Его попытки въехать в Германию тоже ни к чему не привели. Тамошние коммунисты выражали к нему ненависть, обещая «обезвредить Троцкого, как только он пересечет германскую границу». Точно так же и лидеры нацистов на страницах одного из своих журналов Illustrierter Beobachter писали: «Троцкий, этот советско-еврейский кровопийца, во время своего изгнания желает проживать в Берлине. Нам придется сохранять бдительность в отношении этого еврейского убийцы и преступника». Два месяца спустя нацисты предупредили, что, если Троцкий вдруг соберется приехать, его «пристрелят как бешеную собаку». В итоге в Германии Троцкому тоже отказали. Как писали в The New York Times, «может статься, что, приняв его, Германия больше не сможет его выдворить в случае, если его присутствие станет нежелательным».
Он возлагал надежды на Англию.
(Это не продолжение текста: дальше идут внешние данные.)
(** A [room:update] carries the view of the room the event works on, read
    in the store the handler leaves behind; the room is known there and
    has a string form.  The message goes to that room's admin group or,
    from [admin:subscribe], back to the sender. *)
Lemma step_room_update (i : input) (w w' : world) (o : list action)
    (t : target) (ev : string) (l : list entry) :
  step i w = Ok tt w' o ->
  In (Emit t ev (RoomUpdate l)) o ->
  l = stream_enabled (participants (event_room i w) (w_store w'))
  /\ known (event_room i w) (w_store w') = true
  /\ exists name,
       to_string (event_room i w) = Some name
       /\ (t = Group ("admin:" ++ name)
           \/ (t = ThisSocket (i_socket i)
               /\ exists arg, i_event i = EvAdminSubscribe arg)).
Proof.
  intros H Hin. unfold event_room.
  step_cases H; cbn [w_store i_socket i_event] in *; rewrite ?Hd;
    repeat (destruct Hin as [Hin | Hin]; [try discriminate Hin|]);
    try contradiction;
    injection Hin as <- <- <-;
    (split; [|split; [|exists name; split; [first [exact Hname | reflexivity] | eauto]]]);
    try reflexivity;
    try (eapply upsert_known; eassumption);
    try (eapply add_known_mono; [eassumption | apply known_ensureRoom]);
    try (eapply delete_known_mono; [eassumption | apply known_ensureRoom]);
    try apply known_ensureRoom;
    now rewrite participants_ensureRoom.
Qed.

(** A room id recorded for a connection names a room the store knows. *)
Lemma step_rooms_recorded (i : input) (w w' : world) (o : list action) :
  step i w = Ok tt w' o -> rooms_recorded w -> rooms_recorded w'.
Proof.
  intros H Hinv c Hc.
  pose proof (step_touches _ _ _ _ H) as Ht.
  destruct (string_dec c (i_socket i)) as [-> | Hne].
  - destruct w as [s data].
    step_cases H; cbn [w_store w_data i_socket] in *;
      try (rewrite data_of_put_same in *; cbn [d_roomId] in * );
      try (eapply touches_known; [exact Ht | now apply Hinv]).
    + eapply upsert_known; eassumption.
    + eapply add_known_mono; [eassumption | apply known_ensureRoom].
  - rewrite (step_data_other _ _ _ _ _ H Hne) in *.
    eapply touches_known; [exact Ht | now apply Hinv].
Qed.

Lemma reachable_rooms_recorded (w : world) : reachable w -> rooms_recorded w.
Proof.
  induction 1 as [|i w w' o _ IH Hstep].
  - intros c Hc. discriminate Hc.
  - eapply step_rooms_recorded; eassumption.
Qed.

(** A room id is recorded by a join or a subscription that went on to
    name a group after it, so it has a string form. *)
Lemma step_rooms_named (i : input) (w w' : world) (o : list action) :
  step i w = Ok tt w' o -> rooms_named w -> rooms_named w'.
Proof.
  intros H Hinv c Hc.
  destruct (string_dec c (i_socket i)) as [-> | Hne].
  - destruct w as [s data].
    step_cases H; cbn [w_store w_data i_socket] in *;
      try (rewrite data_of_put_same in *; cbn [d_roomId] in * );
      try (now apply Hinv);
      unfold has_string; now rewrite Hname.
  - rewrite (step_data_other _ _ _ _ _ H Hne) in *. now apply Hinv.
Qed.

Lemma reachable_rooms_named (w : world) : reachable w -> rooms_named w.
Proof.
  induction 1 as [|i w w' o _ IH Hstep].
  - intros c Hc. discriminate Hc.
  - eapply step_rooms_named; eassumption.
Qed.

(** ** Sequences of events *)

Lemma run_cons (i : input) (rest : list input) (w w' : world) (o : list action) :
  run (i :: rest) w = Ok tt w' o ->
  exists w1 o1 o2,
    step i w = Ok tt w1 o1 /\ run rest w1 = Ok tt w' o2 /\ o = (o1 ++ o2)%list.
Proof.
  simpl. unfold bind.
  destruct (step i w) as [e wx ox | [] w1 o1] eqn:E1; [discriminate|].
  destruct (run rest w1) as [e wx ox | [] w2 o2] eqn:E2; [discriminate|].
  intros [= <- <-]. now exists w1, o1, o2.
Qed.

(** The world a run leaves: that of its first event if the handler throws,
    else that of the rest of the run. *)
Lemma run_after_cons (i : input) (rest : list input) (w : world) :
  after (run (i :: rest) w)
  = match step i w with
    | Throw _ w1 _ => w1
    | Ok _ w1 _ => after (run rest w1)
    end.
Proof.
  simpl. unfold bind. destruct (step i w) as [e wx ox | [] w1 o1]; cbn [after];
    [reflexivity|].
  now destruct (run rest w1) as [e wx ox | [] w2 o2].
Qed.


(** A property that every admissible step keeps, whether it returns or
    throws, holds of the world a run of admissible steps leaves. *)
Lemma run_outcome_preserves (P : world -> Prop) (Q : input -> Prop) :
  (forall i w, Q i -> P w -> P (after (step i w))) ->
  forall inputs w, Forall Q inputs -> P w -> P (after (run inputs w)).
Proof.
  intros Hstep inputs. induction inputs as [|i rest IH]; intros w Hall HP.
  - exact HP.
  - inversion Hall as [|? ? Hi Hrest]; subst. rewrite run_after_cons.
    specialize (Hstep i w Hi HP).
    destruct (step i w) as [e wx ox | [] w1 o1]; cbn [after] in Hstep;
      [exact Hstep | now apply IH].
Qed.

Lemma run_nil (w w' : world) (o : list action) :
  run [] w = Ok tt w' o -> w' = w /\ o = [].
Proof. intros [= <- <-]. now split. Qed.

Lemma run_reachable (inputs : list input) (w w' : world) (o : list action) :
  reachable w -> run inputs w = Ok tt w' o -> reachable w'.
Proof.
  revert w o. induction inputs as [|i rest IH]; intros w o Hw H.
  - apply run_nil in H. destruct H as [-> _]. exact Hw.
  - apply run_cons in H. destruct H as (w1 & o1 & o2 & H1 & H2 & _).
    eapply IH; [|exact H2]. eapply reach_step; eassumption.
Qed.

(** * The derived view: who is listed, and in which order *)

Lemma participants_rooms (r : jsval) (s1 s2 : store) :
  rooms s1 = rooms s2 -> participants r s1 = participants r s2.
Proof. unfold participants. now intros ->. Qed.

(** C1.  For every room, [listStreamEnabledParticipants] returns exactly the
    participants of the room whose [streamAllowed] is [true], each rendered
    as { socketId, userId, displayName, lastSeen }: an entry is in the list
    if and only if it renders such a participant, the connection ids
    listed are those of such participants, each as often as it is a key,
    and the list is as long as there are such participants; a participant
    whose [streamAllowed] is absent or [false] gives no entry.  The list is
    the same whatever the admin sets hold. *)
Theorem C1_stream_enabled_exactly (r : jsval) (s : store) :
  exists l,
    listStreamEnabledParticipants r s = inr (l, ensureRoom r s)
    /\ (forall e,
          In e l <->
          exists sid p,
            In (sid, p) (participants r s) /\ streamAllowed p = Some true
            /\ e = mkEntry sid (read (userId p)) (read (displayName p))
                     (lastSeen p))
    /\ Permutation l (map render (filter consents (participants r s)))
    /\ Permutation (map e_socketId l)
         (map fst (filter consents (participants r s)))
    /\ List.length l = List.length (filter consents (participants r s))
    /\ (forall a,
          listStreamEnabledParticipants r (mkStore (rooms s) a)
          = inr (l, ensureRoom r (mkStore (rooms s) a))).
Proof.
  exists (stream_enabled (participants r s)).
  split; [apply listStreamEnabledParticipants_inr|].
  split; [intro e; apply stream_enabled_In|].
  split; [apply stream_enabled_perm|].
  split.
  { rewrite (Permutation_map e_socketId (stream_enabled_perm _)).
    rewrite map_map. apply Permutation_refl. }
  split.
  - rewrite (Permutation_length (stream_enabled_perm _)). apply length_map.
  - intro a. rewrite listStreamEnabledParticipants_inr.
    now rewrite (participants_rooms r (mkStore (rooms s) a) s).
Qed.

Lemma nth_error_before (l : list entry) (i j : nat) (a b : entry) :
  StronglySorted seen_no_later l ->
  nth_error l i = Some a -> nth_error l j = Some b -> (i < j)%nat ->
  e_lastSeen b <= e_lastSeen a.
Proof.
  intros Hs Ha Hb Hij.
  destruct (nth_error_split l i Ha) as (l1 & l2 & -> & Hlen).
  apply (sorted_split l1 l2 a b Hs).
  rewrite nth_error_app2 in Hb by lia.
  rewrite Hlen in Hb.
  destruct (j - i)%nat as [|k] eqn:E; [lia|].
  simpl in Hb. eapply nth_error_In. exact Hb.
Qed.

(** C5.  The list [listStreamEnabledParticipants] returns is in descending
    order of [lastSeen]: of two entries with [lastSeen] t1 < t2 the one
    with t2 stands at the smaller index.  Entries with the same [lastSeen]
    stand in the order in which the scan of the room's map meets them. *)
Theorem C5_sorted_by_lastSeen_desc (r : jsval) (s : store) :
  exists l,
    listStreamEnabledParticipants r s = inr (l, ensureRoom r s)
    /\ StronglySorted seen_no_later l
    /\ (forall i j a b,
          nth_error l i = Some a -> nth_error l j = Some b ->
          e_lastSeen a < e_lastSeen b -> (j < i)%nat)
    /\ (forall t,
          filter (fun e => e_lastSeen e =? t) l
          = filter (fun e => e_lastSeen e =? t)
              (map render (filter consents (participants r s)))).
Proof.
  exists (stream_enabled (participants r s)).
  split; [apply listStreamEnabledParticipants_inr|].
  assert (Hs : StronglySorted seen_no_later (stream_enabled (participants r s)))
    by apply array_sort_sorted.
  split; [exact Hs|]. split.
  - intros i j a b Ha Hb Hlt.
    destruct (Nat.lt_trichotomy i j) as [Hij | [-> | Hji]]; [| |exact Hji].
    + pose proof (nth_error_before _ _ _ _ _ Hs Ha Hb Hij). lia.
    + rewrite Ha in Hb. injection Hb as ->. lia.
  - intro t. unfold stream_enabled.
    now rewrite array_sort_stable, map_filter_project.
Qed.

(** * Consent toggles and repeated joins *)

Lemma run_cons_Ok (i : input) (rest : list input) (w w1 w2 : world)
    (o1 o2 : list action) :
  step i w = Ok tt w1 o1 -> run rest w1 = Ok tt w2 o2 ->
  run (i :: rest) w = Ok tt w2 (o1 ++ o2)%list.
Proof. intros H1 H2. simpl. unfold bind. now rewrite H1, H2. Qed.

(** Two writes of one connection in one room amount to one write of the
    record the second one computes. *)
Lemma upsert_twice (t1 t2 : Z) (r : jsval) (c : string) (pt1 pt2 : patch)
    (s s1 s2 : store) :
  upsertParticipant t1 r c pt1 s = inr s1 ->
  upsertParticipant t2 r c pt2 s1 = inr s2 ->
  s2 = mkStore
         (map_set same_value_zero r
            (map_set String.eqb c
               (spread (Some (spread (record_of c r s) pt1 t1)) pt2 t2)
               (participants r s))
            (rooms (ensureRoom r s)))
         (roomAdmins (ensureRoom r s)).
Proof.
  intros H1 H2.
  pose proof (upsert_known _ _ _ _ _ _ H1) as Hk.
  pose proof (upsert_record_same _ _ _ _ _ _ H1) as Hrec.
  pose proof (upsert_participants_same _ _ _ _ _ _ H1) as Hpart.
  rewrite upsertParticipant_inr in H2.
  rewrite Hrec, Hpart, (ensureRoom_known _ _ Hk) in H2.
  assert (E : s1 = mkStore
                     (map_set same_value_zero r
                        (map_set String.eqb c
                           (spread (record_of c r s) pt1 t1) (participants r s))
                        (rooms (ensureRoom r s)))
                     (roomAdmins (ensureRoom r s))).
  { rewrite upsertParticipant_inr in H1. congruence. }
  rewrite E in H2. cbn [rooms roomAdmins] in H2.
  rewrite (map_set_set _ String.eqb_eq),
    (map_set_set _ same_value_zero_eq) in H2.
  congruence.
Qed.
Джордж Бернард Шоу, Герберт Уэллс и Джон Мейнард Кейнс выступили с ходатайствами в его пользу. Другие известные личности, такие как Редьярд Киплинг и физик сэр Эрнест Резерфорд, наотрез отказались присоединиться к этим призывам. Британское правительство предпочло не ставить себя в двусмысленное положение и отказало Троцкому. По мнению Шоу, «те, кто испытывают беспричинный страх перед [Троцким] как перед пойманным львом», должны позволить ему въехать в Великобританию «хотя бы для того, чтобы получить в свои руки ключ от его клетки». В досаде Шоу провозгласил, что турецкое правительство подает британскому «пример великодушия».
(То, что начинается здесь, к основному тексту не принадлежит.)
Lemma canFinish_reversed_pairs_witness :
  canFinish 4 (reverse <$> diamond) = canFinish 4 diamond.
Proof.
  apply (canFinish_reversed_pairs 4 diamond).
  - apply (bool_decide_unpack _). vm_compute. exact I.
  - apply (bool_decide_unpack _). vm_compute. exact I.
Defined.

(** ** Find Closest Person *)

Lemma closest_defined x y z :
  is_Some (Closest.findClosest x y z) ↔
  (- Closest.INT_MAX ≤ x - z ≤ Closest.INT_MAX) ∧
  (- Closest.INT_MAX ≤ y - z ≤ Closest.INT_MAX).
Proof.
  unfold Closest.findClosest, Closest.abs, Closest.int.
  unfold Closest.INT_MAX, Closest.INT_MIN.
  split.
  - intros [r Hr].
    destruct (decide (_ ≤ x - z ≤ _)); simpl in Hr; [|done].
    destruct (decide (_ ≤ Z.abs (x - z) ≤ _)); simpl in Hr; [|done].
    destruct (decide (_ ≤ y - z ≤ _)); simpl in Hr; [|done].
    destruct (decide (_ ≤ Z.abs (y - z) ≤ _)); simpl in Hr; [|done]. lia.
  - intros [Hx Hy].
    rewrite (decide_True (P := _ ≤ x - z ≤ _)) by lia. simpl.
    rewrite (decide_True (P := _ ≤ Z.abs (x - z) ≤ _)) by lia. simpl.
    rewrite (decide_True (P := _ ≤ y - z ≤ _)) by lia. simpl.
    rewrite (decide_True (P := _ ≤ Z.abs (y - z) ≤ _)) by lia. simpl.
    repeat case_decide; by eexists.
Qed.

(** X9. [findClosest] has a defined result exactly when both differences
    lie in [[-INT_MAX, INT_MAX]]: otherwise [x - z], [y - z] or [abs]
    overflows. *)
Theorem findClosest_defined_iff x y z :
  is_Some (Closest.findClosest x y z) ↔
  (- Closest.INT_MAX ≤ x - z ≤ Closest.INT_MAX) ∧
  (- Closest.INT_MAX ≤ y - z ≤ Closest.INT_MAX).
Proof. apply closest_defined. Qed.
(** X1.  A drain tick sends nothing of its own: what it hands to the
    relay is an initial part of the upstream queue read from its end, and
    what it hands to the client is an initial part of the downstream queue
    read from its end.  No client frame goes back to the client and no
    relay frame back to the relay. *)
Theorem drain_sends_only_queued_frames (env : Env) (c : ClientObj) :
  let r := drainMessageQueue env c in
  relay_sends r.2 `prefix_of` rev (queueUpstream c) /\
  ws_sends r.2 `prefix_of` rev (queueDownstream c).
Proof.
  destruct (getWs c) as [s|] eqn:Hs;
    [|rewrite (drainMessageQueue_no_socket env c Hs); split; apply prefix_nil].
  drain_with Hs.
  destruct (authenticated (ws c)); simpl; [|split; apply prefix_nil].
  assert (Hup : relay_sends (drain_upstream env c).2 `prefix_of` rev (queueUpstream c)).
  { unfold drain_upstream. destruct (is_open (relay c)); [|apply prefix_nil].
    destruct (upstream_loop_prefix env (id c) (funded (ws c))
                (rev (queueUpstream c)) [] []) as (taken & Ht & Hp).
    simpl in Ht. destruct (up_completion _); simpl; by rewrite Ht. }
  pose proof (drain_upstream_ws_sends env c) as Hws.
  destruct (drain_upstream_queueDownstream env c) as [Hq Hsock].
  destruct (drain_upstream env c) as [[k c1] tr1]. simpl in *.
  destruct k; simpl; [|rewrite Hws; split; [done|apply prefix_nil]].
  unfold drain_downstream. destruct (is_open (readyState (ws c1))).
  - destruct (downstream_loop_prefix (id c1) (rev (queueDownstream c1)) [])
      as (taken & Ht & Hr & Hp).
    destruct (downstream_loop _ _ _) as [rest tr2]. simpl in *.
    rewrite relay_sends_app, ws_sends_app, Hws, Ht, Hr, app_nil_r, Hq in *.
    done.
  - simpl. rewrite app_nil_r, Hws. split; [done|apply prefix_nil].
Qed.

Section DrainUpstream.

Context (env : Env).

Lemma spam_calls_app (t1 t2 : list Action) :
  spam_calls (t1 ++ t2) = spam_calls t1 ++ spam_calls t2.
Proof. apply omap_app. Qed.

Lemma downstream_loop_other i stack tr :
  relay_sends (downstream_loop i stack tr).2 = relay_sends tr /\
  spam_calls (downstream_loop i stack tr).2 = spam_calls tr.
Proof.
  revert tr. induction stack as [|data rest IH]; intros tr; simpl; [done|].
  destruct (truthy_frame data); [|done].
  destruct (IH (tr ++ [WsSend i data])) as [-> ->].
  rewrite relay_sends_app, spam_calls_app. simpl. by rewrite !app_nil_r.
Qed.

(** The downstream phase leaves the outcome of the upstream phase alone. *)
Lemma drainMessageQueue_upstream (c : ClientObj) :
  authenticated (ws c) = true ->
  let r := drainMessageQueue env c in
  let u := drain_upstream env c in
  r.1.1 = u.1.1 /\ queueUpstream r.1.2 = queueUpstream u.1.2 /\
  relay_sends r.2 = relay_sends u.2 /\ spam_calls r.2 = spam_calls u.2.
Proof.
  intros Hauth. destruct (authenticated_socket c Hauth) as [s Hsock].
  drain_with Hsock. rewrite Hauth. simpl.
  destruct (drain_upstream env c) as [[k c1] tr1]. simpl.
  destruct k; [|done].
  unfold drain_downstream. destruct (is_open (readyState (ws c1))).
  - destruct (downstream_loop_other (id c1) (rev (queueDownstream c1)) []) as [Hr Hs].
    destruct (downstream_loop _ _ _) as [rest tr2]. simpl in *.
    by rewrite relay_sends_app, spam_calls_app, Hr, Hs, !app_nil_r.
  - simpl. by rewrite app_nil_r.
Qed.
Для Троцкого все эти отказы оказались полезным уроком в том, как функционируют западные демократии. «Демократическая и социал-демократическая пресса [в Германии], – писал он в «Моей жизни», – не без злорадства выставляла на вид то обстоятельство, что стороннику революционной диктатуры приходится искать убежища в демократической стране». Он продолжал добиваться хоть какой-либо визы, посылая прошения правительствам и публичным фигурам в надежде найти прибежище ближе к центру политической жизни, но все было безрезультатно. «Мне с разных сторон объясняют, что мое неверие в демократию есть основной мой грех, – отмечал Троцкий. – А когда я прошу, чтоб мне дали небольшой предметный урок демократии, охотников не обнаруживается».
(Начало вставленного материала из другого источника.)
(** * Recurrent-state wrappers of [model/model.py]

    A shallow embedding of the wrapper classes [WFlowNet], [FlowNet],
    [FlowNetNoRecur], [E2VIDRecurrent] and [EVFlowNet] and of the helper
    [copy_states], together with the Python objects they manipulate:
    tensors with their own storage, list objects holding the per-encoder
    states, and keyword dictionaries.  Mutable objects live in stores and
    are named by locations, so that aliasing between the live state of a
    model and what a caller holds is visible. *)

From Stdlib Require Import ZArith List Bool.
From Stdlib Require Import Floats.SpecFloat.
From stdpp Require Import base tactics option list gmap strings.

Local Open Scope Z_scope.

(** ** Exceptions and results *)

(** The exceptions the modelled code can raise.  [BadRef] marks a
    location outside its store; Python never produces one, and every
    theorem below rules it out by a well-formedness hypothesis. *)
Inductive exn : Set :=
| IndexError
| AttributeError
| KeyError
| BadRef.

Inductive result (A : Type) : Type :=
| Ok (a : A)
| Raise (e : exn).
Arguments Ok {A} a.
Arguments Raise {A} e.

#[global] Instance result_ret : MRet result := λ A a, Ok a.
#[global] Instance result_bind : MBind result := λ A B f r,
  match r with
  | Ok a => f a
  | Raise e => Raise e
  end.

Definition of_option {A} (e : exn) (o : option A) : result A :=
  match o with
  | Some a => Ok a
  | None => Raise e
  end.

(** ** Tensors *)

(** Elements are IEEE-754 binary32 numbers (torch's default dtype). *)
Definition prec : Z := 24.
Definition emax : Z := 128.
Abbreviation f32 := spec_float.

Definition f32_mul (x y : f32) : f32 := SFmul prec emax x y.
Definition f32_zero : f32 := S754_zero false.

Definition is_zero (x : f32) : bool :=
  match x with
  | S754_zero _ => true
  | _ => false
  end.

Definition is_finite (x : f32) : bool :=
  match x with
  | S754_zero _ | S754_finite _ _ _ => true
  | _ => false
  end.

(** A tensor is a shape and its elements in row-major order. *)
Record tensor : Set := Tensor {
  shape : list nat;
  data : list f32
}.

Definition numel (s : list nat) : nat := fold_right Nat.mul 1%nat s.

Definition tensor_wf (t : tensor) : Prop :=
  length (data t) = numel (shape t).

(** ** Stores *)

Abbreviation loc := nat.

(** One per-encoder state: absent, a single tensor (GRU) or a pair of
    tensors (LSTM).  Tuples are immutable, so a pair is a value holding
    two tensor references. *)
Inductive entry : Set :=
| Absent
| Gru (h : loc)
| Lstm (h c : loc).

(** The store of tensors and of list objects. *)
Record heap : Type := Heap {
  tensors : list tensor;
  lists : list (list entry)
}.

Definition alloc_tensor (h : heap) (t : tensor) : heap * loc :=
  (Heap (tensors h ++ [t]) (lists h), length (tensors h)).

Definition alloc_list (h : heap) (es : list entry) : heap * loc :=
  (Heap (tensors h) (lists h ++ [es]), length (lists h)).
К апрелю Лев Седов нашел безопасное прибежище для своих родителей на острове Принкипо в Мраморном море, в полутора часах на пароходе от Константинополя. Троцкий приспособился к новой жизни на «просторной обветшалой вилле, снятой в аренду у какого-то разорившегося паши»[35], как писал Исаак Дойчер. Турецкие власти проявили себя любезными хозяевами. Они обеспечили на вилле охрану, чтобы защитить Троцкого от сталинских агентов и жаждущих мести белоэмигрантов; они никогда не препятствовали постоянному потоку посетителей и корреспонденции. Уже через несколько недель Троцкий отмечал Первомай в компании приехавших к нему в гости британских социалистов Сиднея и Беатрис Вебб. В Москве тем не менее продолжалась топорная антитроцкистская кампания. Во время первомайского парада на Красной площади мимо зрителей двигались две платформы с карикатурами на Троцкого: на одной он изображался «в виде кентавра, оседланного сэром Остином Чемберленом, британским министром иностранных дел, образ которого дополняли монокль и цилиндр»; на другой он, одетый крестьянином, плясал под дудку буржуазных капиталистов.